Ashen is on the deck.
Far from where he should be.
I shoot him a glare, and he wilts slightly, shoulders slumping.
“He is mine, remember?” Amara says. She lifts her chin toward the sky.
Without hesitation, Ashen leaps into the air. With his teeth bared, he tears through the Ithranor like he’s at a banquet, limbs and blood flying in every direction.
Zyphoro watches, jaw tight. “Who knows how many more are on those ships. Even with the demon kitty, we can’t keep them back.”
“You’re right,” Amara says softly. “We’ll need something bigger.”
She turns to the railing and places her hand against the wood.
I move to stop her, whatever madness she’s considering, I know that look, but Zyphoro shakes her head.
I freeze, watching.
Amara closes her eyes.
A faint glow leaks from her skin, threading through the veins in her arms, green and pulsing like the roots of something ancient. Her hair lifts in the air, as though caught in a storm only she can feel. When she opens her eyes, they blaze a fierce green.
And on her brow… a mark carves itself in light.
This is power.
Real, old, wild and it’s about to be unleashed.
From the depths, the ocean splits with a roar.
A massive shape rises, long as a warship, scales black as oil-slicked stone. Its jaws open wide, revealing rows upon rows of serrated teeth, and those eyes, massive, yellow, slitted, lock onto the Ithranor vessel.

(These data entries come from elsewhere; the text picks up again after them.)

(** * create-icons.py: the icon generator of TeaTimePOS

    The script builds two square RGB canvases (192 and 512 pixels), paints a
    white disc and the letter T on each, writes them as PNG files and prints
    one line.  It is a straight-line sequence of calls into an imaging
    library, with one [try]/[except] per icon around the font lookup.

    The embedding follows the script call by call in a state-and-exception
    monad.  What the script cannot decide by itself (which font files load,
    which pixels a rasteriser covers, which paths can be written) is gathered
    in a record [Env]; the program is a function of that record and of the
    file system it starts from. *)

From Stdlib Require Import ZArith Lia Ascii String.
From stdpp Require Import base option list strings gmap fin_maps.

Local Open Scope string_scope.
Local Open Scope list_scope.
Local Open Scope Z_scope.

(** ** Colours *)

Definition Color : Type := Z * Z * Z.

Definition hex_digit (c : ascii) : option Z :=
  let n := Z.of_N (Ascii.N_of_ascii c) in
  if (48 <=? n) && (n <=? 57) then Some (n - 48)
  else if (97 <=? n) && (n <=? 102) then Some (n - 87)
  else if (65 <=? n) && (n <=? 70) then Some (n - 55)
  else None.

Definition hex_byte (hi lo : ascii) : option Z :=
  match hex_digit hi, hex_digit lo with
  | Some h, Some l => Some (16 * h + l)
  | _, _ => None
  end.

(** The colour names of the library's table that the script uses. *)
Definition colormap (name : string) : option Color :=
  if String.eqb name "white" then Some (255, 255, 255)
  else if String.eqb name "black" then Some (0, 0, 0)
  else None.

(** [ImageColor.getrgb], for a colour name and for the [#rrggbb] spelling. *)
Definition getrgb (color : string) : option Color :=
  match colormap color with
  | Some c => Some c
  | None =>
      match color with
      | String "#" (String r1 (String r0 (String g1 (String g0
          (String b1 (String b0 EmptyString)))))) =>
          match hex_byte r1 r0, hex_byte g1 g0, hex_byte b1 b0 with
          | Some r, Some g, Some b => Some (r, g, b)
          | _, _, _ => None
          end
      | _ => None
      end
  end.

(** Compositing of an ink over a pixel through an 8-bit coverage [m], one
    channel at a time: the library's rounded division by 255. *)
Definition div255 (a : Z) : Z :=
  let t := a + 128 in Z.shiftr (Z.shiftr t 8 + t) 8.

Definition blend (m old ink : Z) : Z :=
  div255 (old * (255 - m) + ink * m).

Definition blend_color (m : Z) (old ink : Color) : Color :=
  let '(r0, g0, b0) := old in
  let '(r1, g1, b1) := ink in
  (blend m r0 r1, blend m g0 g1, blend m b0 b1).

(** ** Images, fonts, files *)

Record Image := mkImage {
  im_mode : string;
  im_size : Z * Z;
  im_px : Z -> Z -> Color
}.

Definition in_bounds (im : Image) (x y : Z) : bool :=
  (0 <=? x) && (x <? fst (im_size im)) && (0 <=? y) && (y <? snd (im_size im)).

(** [Image.getpixel]: defined inside the canvas only. *)
Definition getpixel (im : Image) (xy : Z * Z) : option Color :=
  if in_bounds im (fst xy) (snd xy) then Some (im_px im (fst xy) (snd xy))
  else None.

Inductive Font :=
| FreeTypeFont (file : string) (size : Z)
| DefaultFont (size : option Z).

Inductive Format := PNG | JPEG | GIF | BMP.

Record File := mkFile {
  file_format : Format;
  file_image : Image
}.

(** What a path holds on disk: an encoded image file, or the empty or
    partial file that a write leaves behind when it fails after the file
    was opened. *)
Inductive Content :=
| Encoded (f : File)
| Truncated.

Definition BBox : Type := Z * Z * Z * Z.

(** ** The environment of a run *)

Record Env := mkEnv {
  (** does [ImageFont.truetype file size] find and open the font *)
  font_loads : string -> Z -> bool;
  (** the pixels that a filled ellipse with the given bounding box covers *)
  ellipse_mask : BBox -> Z -> Z -> bool;
  (** coverage (0..255) at pixel [x y] of a text drawn with a font, an
      anchor and a position *)
  text_mask : Font -> string -> string -> Z * Z -> Z -> Z -> Z;
  (** does a save to this path succeed; a property of the path, which the
      environment keeps from one run to the next *)
  can_write : string -> bool;
  (** when a save to this path fails: does it fail after the file was
      opened for writing (disk full, encoder error) rather than at the
      opening itself (missing directory, no permission) *)
  fails_after_open : string -> bool;
  (** does the library remove a file that a failing save had itself
      created (some of its versions do) *)
  removes_created : bool
}.

(** ** The state of a run *)

Inductive PyExn := OSError | ValueError | ReferenceError.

Screams rise as the stormwyrm dives.
It rushes the ship like a harpoon loosed from the gods themselves. Wood shatters. The hull splinters. Ithranor Fae scatter in a frenzy, but not fast enough. The wyrm punches straight through the side of their ship, a wet, grinding crunch of bone and timber echoing across the sea before it disappears beneath the surface, leaving only chaos in its wake.
But it isn’t alone.
Another stormwyrm bursts from the waves, scales glinting green-blue in the dim light, a hiss like steam escaping its throat. It coils mid-air before slamming down across the enemy deck, snapping its massive head down to pluck a screaming Ithranor clean from the ship. Then silence, save for the gulp as the wyrm swallows him whole.
Then another rises and another.
The sea becomes teeth and scales and screaming. Stormwyrms tear through the enemy like vessels of vengeance, dragging Ithranor Fae from the skies, crashing onto the deck with impossible force. One leans over the railing and drags its fangs along the wood, shoveling soldiers into its mouth like meat swept from a cutting board.
“They answered her call,” Zyphoro breathes, her voice both reverent and terrified.
The Ithranor ship groans.
“They’re sinking,” Reon says as he touches down beside me, blood dripping from his blade, caught somewhere between awe and disbelief.
Amara turns toward us, toward me, and for a moment, there’s nothing human in her face. Just raw, unrelenting power. Old as the deep. Cold as the grave.
The last of the Ithranor retreat, vanishing into the night, but I wonder how far their wind will carry them before their strength fails and they’re swallowed by the black sea in the middle of nowhere.
Orios and Solena land nearby as we watch the enemy ship split clean down the middle, its hull groaning before it’s slowly devoured by the waves. The stormwyrms circle once, then slip back beneath the surface, the ocean closing over them as if they were never there at all.
Amara watches a moment longer, then smiles, the glow of her power receding.